Juin 1967, une guerre de six jours qui n’en finit pas · La guerre israélo-arabe de juin 1967 a été une dure épreuve pour la direction de l’Union soviétique prise entre son alliance avec l’Égypte et la Syrie et sa volonté d’éviter une confrontation majeure avec les États-Unis.

Le premier secrétaire du comité central du PCUS Nikita Khrouchtchev en visite en Egypte, aux côtés du président Gamal Abdel Nasser, mai 1964.

À la veille de la guerre de 1967, les dirigeants soviétiques étaient convaincus que, pendant les onze années écoulées depuis la guerre de 1956, et grâce à leur aide, les armées égyptienne et syrienne avaient été suffisamment préparées à tout conflit éventuel. Les estimations soviétiques de l’équilibre des forces — la quantité d’armements et la force numérique des deux armées, le potentiel démographique illimité du monde arabe et la conviction naïve et non démentie par les précédentes campagnes militaires d’Israël que les juifs « ne savaient pas mener des guerres » — ont favorisé une certaine désinvolture vis-à-vis du conflit militaire à venir : les Arabes ne seraient pas autorisés à détruire Israël, mais il ne serait pas inutile de les faire bouger un peu. Il valait mieux éviter la guerre, mais si elle devait commencer, elle devrait être limitée et ne pas conduire à la défaite des Arabes.

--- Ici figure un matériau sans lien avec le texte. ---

(** A page whose [.result] blocks are [rows]; the other selectors match
    nothing. *)
Definition page_of (rows : list Row) : Document :=
  fun selector => if String.eqb selector ".result" then rows else [].

(** A search engine whose first request is rejected and whose later
    requests all return the page with [ansible_row]. *)
Definition first_request_fails (n : nat) (query : string) : Response :=
  match n with
  | O => Failed "timeout of 10000ms exceeded"
  | S _ => Page (page_of [ansible_row])
  end.

Definition fresh : Search := {| issued := []; searchResults := [] |}.

Definition learner : LLM.UserProfile :=
  {| LLM.interests := ["openshift"];
     LLM.experience := "beginner";
     LLM.goals := ["run containers in production"];
     LLM.timeCommitment := "5 hours a week";
     LLM.preferredLearningStyle := "hands-on" |}.

Definition no_content : LLM.SearchResults :=
  {| LLM.tv := None; LLM.documentation := Some []; LLM.training := Some [] |}.

(** A JSON parser for the examples.  It rejects its input; the examples
    apply it to prose and to the empty text only, which [JSON.parse] rejects
    too. *)
Definition rejects_prose (text : string) : LLM.completion LLM.value :=
  LLM.Throw "Unexpected token in JSON".

End Samples.

(** ** Shapes of strings, for the statements about the cleaning functions *)

Module Shape.

Import JS.

(** Every code unit of [s] satisfies [p]. *)
Fixpoint all_chars (p : ascii -> bool) (s : string) : bool :=
  match s with
  | EmptyString => true
  | String c s' => p c && all_chars p s'
  end.

(** The only white space in [s] is the plain space, and no two spaces are
    adjacent.  [after_space] tells that a space precedes [s]. *)
Fixpoint single_spaced (after_space : bool) (s : string) : bool :=
  match s with
  | EmptyString => true
  | String c s' =>
      if is_space c
      then (code c =? 32)%N && negb after_space && single_spaced true s'
      else single_spaced false s'
  end.

(** [s] neither starts nor ends with white space. *)
Definition trimmed (s : string) : Prop := trimStart s = s /\ trimEnd s = s.

(** The code units a cleaned title can hold: the word characters (letters,
    digits, the underscore), the plain space (32), and the punctuation
    - ( ) [ ] . , : ; ! ? with the apostrophe (39) and the double quote
    (34), listed by their codes. *)
Definition title_kept (c : ascii) : bool :=
  is_word c || (code c =? 32)%N ||
  existsb (N.eqb (code c)) [45; 40; 41; 91; 93; 46; 44; 58; 59; 33; 63; 39; 34]%N.

End Shape.

(** ** What a kept result block is stored as *)

Module Emitted.

Import JS Content Shape.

L’auteur de ces lignes a appris que les rapports du renseignement russe concernant la véritable préparation opérationnelle des armées ennemies et les plans d’Israël pour la campagne militaire avaient été simplement écartés comme livrant de fausses informations. Leur accorder un crédit serait revenu à douter de la sagesse et de la vision politique des dirigeants soviétiques, et à remettre en cause les nombreuses années de travail des agences militaires en Égypte et en Syrie juste au moment où Leonid Brejnev avait besoin du soutien du commandement militaire pour renforcer sa propre position. Un proverbe russe dit : « Un paysan ne s’énerve que lorsque le tonnerre gronde ». Et bien maintenant, il avait grondé.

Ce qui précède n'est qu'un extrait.